### Saved entries
(** X3. A batch that is still open when [openNewBatch] moves past it is
    frozen for good: whatever calls follow it is never closed, its
    accumulators never change, and no [requestBatchDecryption] for it is
    ever accepted. *)
Theorem superseded_open_batch_is_stuck
  (s : State) (b : uint256) (tr : list Call) :
  batchClosed_at s b = false ->
  b < currentBatchId s ->
  batchClosed_at (run s tr) b = false
  /\ batchResults_at (run s tr) b = batchResults_at s b
  /\ forall env, is_ok (exec (run s tr) (mkCall env (RequestBatchDecryption b))) = false.
Proof.
  revert s. induction tr as [|c tr IH]; intros s Hopen Hlt.
  - simpl. repeat split; auto. intros env.
    rewrite requestBatchDecryption_eq. cbv zeta. rewrite Hopen.
    now destruct (negb (msg_sender env =? owner s)), (paused s).
  - rewrite run_cons.
    destruct (step_superseded s c b Hopen Hlt) as (Ho & Hl & Hr).
    destruct (IH (step s c) Ho Hl) as (Ho' & Hr' & Hreq).
    repeat split; auto. congruence.
Qed.

End BatchIds.

(** ** Roles, pause and the event log *)

Section Roles.
Context {E : FHEVM}.

Ltac by_equation :=
  first [ rewrite transferOwnership_eq | rewrite addProvider_eq
        | rewrite removeProvider_eq | rewrite setPaused_eq
        | rewrite setCooldownSeconds_eq | rewrite openNewBatch_eq
        | rewrite closeCurrentBatch_eq | rewrite submitPortfolioData_eq
        | rewrite requestBatchDecryption_eq | rewrite myCallback_eq ].

Ltac split_ifs :=
  repeat match goal with
         | |- context [if ?b then _ else _] => destruct b eqn:?
         | |- context [match slice ?c ?a ?b with _ => _ end] => destruct (slice c a b)
         end.

Lemma owner_only_reverts (s : State) (c : Call) :
  msg_sender (call_env c) <> owner s ->
  owner_only (call_op c) = true -> exec s c = Revert NotOwner.
Proof.
  intros Hne. apply Z.eqb_neq in Hne. destruct c as [env op]. simpl in Hne.
  destruct op; try discriminate; intros _; by_equation; cbv zeta; now rewrite Hne.
Qed.

(** X4. A caller that is not the owner is turned away with [NotOwner] by
    every function under [onlyOwner], paused or not, and whatever it calls
    it cannot change the owner, the provider set, the pause flag, the
    cooldown, the current batch id, the closed flags or the decryption
    request times. *)
Theorem non_owner_cannot_administer (s : State) (c : Call) :
  msg_sender (call_env c) <> owner s ->
  (owner_only (call_op c) = true -> exec s c = Revert NotOwner)
  /\ owner (step s c) = owner s
  /\ providers (step s c) = providers s
  /\ paused (step s c) = paused s
  /\ cooldownSeconds (step s c) = cooldownSeconds s
  /\ currentBatchId (step s c) = currentBatchId s
  /\ batchClosed (step s c) = batchClosed s
  /\ lastDecryptionRequestTime (step s c) = lastDecryptionRequestTime s.
Proof.
  intros Hne. apply Z.eqb_neq in Hne. destruct c as [env op]. simpl in Hne.
  split.
  - apply (owner_only_reverts s (mkCall env op)). simpl. now apply Z.eqb_neq.
  - unfold step.
    destruct (exec s (mkCall env op)) as [[s' evs]|err] eqn:Hexec;
      [|repeat split; reflexivity].
    destruct op; revert Hexec; by_equation; cbv zeta; rewrite ?Hne; simpl;
      try discriminate; intros Hexec;
      repeat match type of Hexec with
             | (if ?b then _ else _) = _ => destruct b eqn:?; try discriminate
             | match slice ?c ?a ?b with _ => _ end = _ =>
                 destruct (slice c a b); try discriminate
             end;
      inversion Hexec; subst; simpl; repeat split; congruence.
Qed.
Lemma cycle_from_idle (s : System) (f : File) (url text : string) (v : JSValue) :
  state (hooks s) = IDLE ->
  pending s = [] ->
  (size f <= 20 * 1024 * 1024)%Z ->
  JSON.parse text = Normal v ->
  run s [SelectFile (Some f) None; ReaderLoad 0 url;
         ModelSettles 0 (Response (Some text))]
  = Some {| hooks := {| state := COMPLETED; error := None; result := v;
                        fileName := Some (name f) |};
            pending := [];
            calls := (calls s ++ [request_for f url])%list;
            uncaught := uncaught s;
            downloads := downloads s |}.
Proof.
  intros St P Sz Pa.
  assert (A : analyzeAudio (Response (Some text)) = Normal v).
  { cbn [analyzeAudio]. destruct (String.eqb_spec text "") as [->|_];
      [discriminate Pa | exact Pa]. }
  cbn [run step]. unfold shows. rewrite (view_in_idle _ St). cbn [main existsb is_hero orb].
  unfold handleFileUpload.
  replace (size f >? 20 * 1024 * 1024)%Z with false
    by (symmetry; rewrite Z.gtb_ltb; apply Z.ltb_ge; lia).
  cbn [pending with_pending with_hooks]. rewrite P. cbn [app pick].
  unfold onload. cbn [pending with_pending with_hooks call hooks calls app pick].
  unfold onload_resume. rewrite A. rewrite request_for_or_else. reflexivity.
Qed.

(** X10: from IDLE with nothing in flight, selecting a file within the
    limit, the end of its read and a reply that parses lead to
    COMPLETED with that parsed value as result, the name of the file
    stored, no error, one call made and nothing left in flight. *)
Theorem upload_cycle (s : System) (f : File) (url text : string) (v : JSValue) :
  state (hooks s) = IDLE ->
  pending s = [] ->
  (size f <= 20 * 1024 * 1024)%Z ->
  JSON.parse text = Normal v ->
  run s [SelectFile (Some f) None; ReaderLoad 0 url;
         ModelSettles 0 (Response (Some text))]
  = Some {| hooks := {| state := COMPLETED; error := None; result := v;
                        fileName := Some (name f) |};
            pending := [];
            calls := (calls s ++ [request_for f url])%list;
            uncaught := uncaught s;
            downloads := downloads s |}.
Proof. exact (cycle_from_idle s f url text v). Qed.

Lemma upload_cycle_witness :
  run initial [SelectFile (Some meeting_mp3) None; ReaderLoad 0 data_url;
               ModelSettles 0 (Response (Some "[]"))]
  = Some {| hooks := {| state := COMPLETED; error := None; result := JArray [];
                        fileName := Some (name meeting_mp3) |};
            pending := [];
            calls := (calls initial ++ [request_for meeting_mp3 data_url])%list;
            uncaught := uncaught initial;
            downloads := downloads initial |}.
Proof.
  apply (upload_cycle initial meeting_mp3 data_url "[]" (JArray [])).
  - reflexivity.
  - reflexivity.
  - vm_compute. discriminate.
  - reflexivity.
Defined.



Ltac same := let N := fresh in intros N; exfalso; apply N; reflexivity.

(** X12: what an event can change.  The result changes only when a
    reply with text settles, the file name only when a file within the
    limit is selected, the list of calls only when a read ends, and the
    downloads only on the export and asset buttons. *)
Theorem what_an_event_changes (s : System) (e : Event) (s' : System) :
  step s e = Some s' ->
  (result (hooks s') <> result (hooks s) ->
     exists i text, e = ModelSettles i (Response (Some text)) /\ text <> "")
  /\ (fileName (hooks s') <> fileName (hooks s) ->
        exists f setup, e = SelectFile (Some f) setup /\ (size f <= 20 * 1024 * 1024)%Z)
  /\ (calls s' <> calls s -> exists i url, e = ReaderLoad i url)
  /\ (downloads s' <> downloads s -> e = ExportReport \/ exists a, e = DownloadAsset a).
Proof.
  intros H. destruct e; cbn [step] in H.
  - destruct (shows is_hero (hooks s)); [|discriminate]. injection H as <-.
    unfold handleFileUpload. destruct file as [f|]; [|repeat split; same].
    destruct (size f >? 20 * 1024 * 1024)%Z eqn:Sz; [repeat split; same|].
    rewrite Z.gtb_ltb in Sz. apply Z.ltb_ge in Sz.
    destruct setup as [err|]; (repeat split; try same);
      intros _; do 2 eexists; (split; [reflexivity | exact Sz]).
  - destruct (pick i (pending s)) as [[[f|q] rest]|]; try discriminate.
    injection H as <-. repeat split; try same. intros _. now do 2 eexists.
  - destruct (pick i (pending s)) as [[[f|q] rest]|]; try discriminate.
    injection H as <-. repeat split; same.
  - destruct (pick i (pending s)) as [[[f|q] rest]|]; try discriminate.
    injection H as <-. unfold onload_resume.
    destruct (analyzeAudio r) as [v|err] eqn:A; (repeat split; try same).
    intros _. apply analyzeAudio_normal in A as (text & -> & N & _). now exists i, text.
  - destruct (shows is_error_card (hooks s)); [|discriminate]. injection H as <-.
    repeat split; same.
  - destruct (shows is_dashboard (hooks s)); [|discriminate]. injection H as <-.
    repeat split; same.
  - destruct (has_export (hooks s)); [|discriminate].
    destruct (downloadMarkdown_frame s s' H) as (H1 & H2 & H3).
    rewrite H1, H3. repeat split; try same. intros _. now left.
  - destruct (shows is_hero (hooks s)); [|discriminate]. injection H as <-.
    repeat split; try same. intros _. right. now exists a.
Qed.

Lemma what_an_event_changes_witness :
  exists i text,
    ModelSettles 0 (Response (Some reply_ok)) = ModelSettles i (Response (Some text))
    /\ text <> "".
Proof.
  apply (what_an_event_changes
           (after [SelectFile (Some meeting_mp3) None; ReaderLoad 0 data_url])
           (ModelSettles 0 (Response (Some reply_ok)))
           (replied reply_ok)).
  - reflexivity.
  - vm_compute. discriminate.
Defined.

End Cycle.

Section ReportText.

Lemma ws1_len (a : N) (l : list N) : ws1 a = true -> ws_len_rev (a :: l) = 1.
Proof. intros H. cbn [ws_len_rev]. now rewrite H. Qed.

Lemma strip_plain (wl : list N -> nat) (fuel : nat) (a : N) (l : list N) :
  (forall pre a post, plain a -> wl (pre ++ a :: post)%list <= List.length pre) ->
  plain a -> strip wl fuel (a :: l) = a :: l.
Proof.
  intros W Ha. destruct fuel as [|fuel]; [reflexivity|]. cbn [strip].
  pose proof (W [] a l Ha) as H. cbn in H.
  destruct (wl (a :: l)); [reflexivity | lia].
Qed.

(** White space in front of a visible character goes, and nothing else. *)
Lemma strip_run (ws : list N) (fuel : nat) (a : N) (l : list N) :
  Forall (fun c => ws1 c = true) ws -> List.length ws <= fuel -> plain a ->
  strip ws_len_rev fuel (ws ++ a :: l)%list = a :: l.
Proof.
  intros F. revert fuel. induction F as [|c ws Hc _ IH]; intros fuel L Ha.
  - apply strip_plain; [exact ws_len_rev_within | exact Ha].
  - destruct fuel as [|fuel]; [cbn in L; lia|]. cbn [app strip].
    rewrite (ws1_len c _ Hc). cbn [skipn]. apply IH; [cbn in L; lia | exact Ha].
Qed.

Lemma strip_front (c : N) (fuel : nat) (l : list N) :
  ws1 c = true -> strip ws_len (S fuel) (c :: l) = strip ws_len fuel l.
Proof. intros H. cbn [strip ws_len]. now rewrite H. Qed.

Lemma trim_exact (a b : ascii) (mid : string) :
  plain (code a) -> plain (code b) ->
  trim (LF ++ String a (mid ++ String b (LF ++ "    "))) = String a (mid ++ String b "").
Proof.
  intros Ha Hb. unfold trim.
  change (LF ++ String a (mid ++ String b (LF ++ "    ")))
    with (String (ascii_of_N 10) (String a (mid ++ String b (LF ++ "    ")))).
  cbn [String.length]. rewrite !codes_cons, codes_app, codes_cons.
  change (code (ascii_of_N 10)) with 10%N.
  change (codes (LF ++ "    ")) with [10; 32; 32; 32; 32]%N.
  rewrite (strip_front 10%N) by reflexivity.
  rewrite (strip_plain ws_len _ (code a) _ ws_len_within Ha).
  change (code a :: (codes mid ++ code b :: [10; 32; 32; 32; 32]%N))%list
    with ([] ++ code a :: (codes mid ++ code b :: [10; 32; 32; 32; 32]%N))%list.
  rewrite (rev_middle [] (codes mid) [10; 32; 32; 32; 32]%N (code a) (code b)).
  change (rev [10; 32; 32; 32; 32]%N) with [32; 32; 32; 32; 10]%N.
  rewrite (strip_run [32; 32; 32; 32; 10]%N).
  - cbn [rev app]. rewrite rev_app_distr. cbn [rev app]. rewrite rev_involutive.
    rewrite of_codes_cons, of_codes_app, of_codes_codes.
    change (of_codes [code b]) with (of_codes (code b :: [])).
    rewrite of_codes_cons. reflexivity.
  - repeat constructor.
  - cbn [app List.length]. rewrite length_app. cbn [List.length]. lia.
  - exact Hb.
Qed.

### Work required
Write out, word for word, the line containing "rewrite (rev_middle []" and every line after it to the end of the data above.

### Task solution
  rewrite (rev_middle [] (codes mid) [10; 32; 32; 32; 32]%N (code a) (code b)).
  change (rev [10; 32; 32; 32; 32]%N) with [32; 32; 32; 32; 10]%N.
  rewrite (strip_run [32; 32; 32; 32; 10]%N).
  - cbn [rev app]. rewrite rev_app_distr. cbn [rev app]. rewrite rev_involutive.
    rewrite of_codes_cons, of_codes_app, of_codes_codes.
    change (of_codes [code b]) with (of_codes (code b :: [])).
    rewrite of_codes_cons. reflexivity.
  - repeat constructor.
  - cbn [app List.length]. rewrite length_app. cbn [List.length]. lia.
  - exact Hb.
Qed.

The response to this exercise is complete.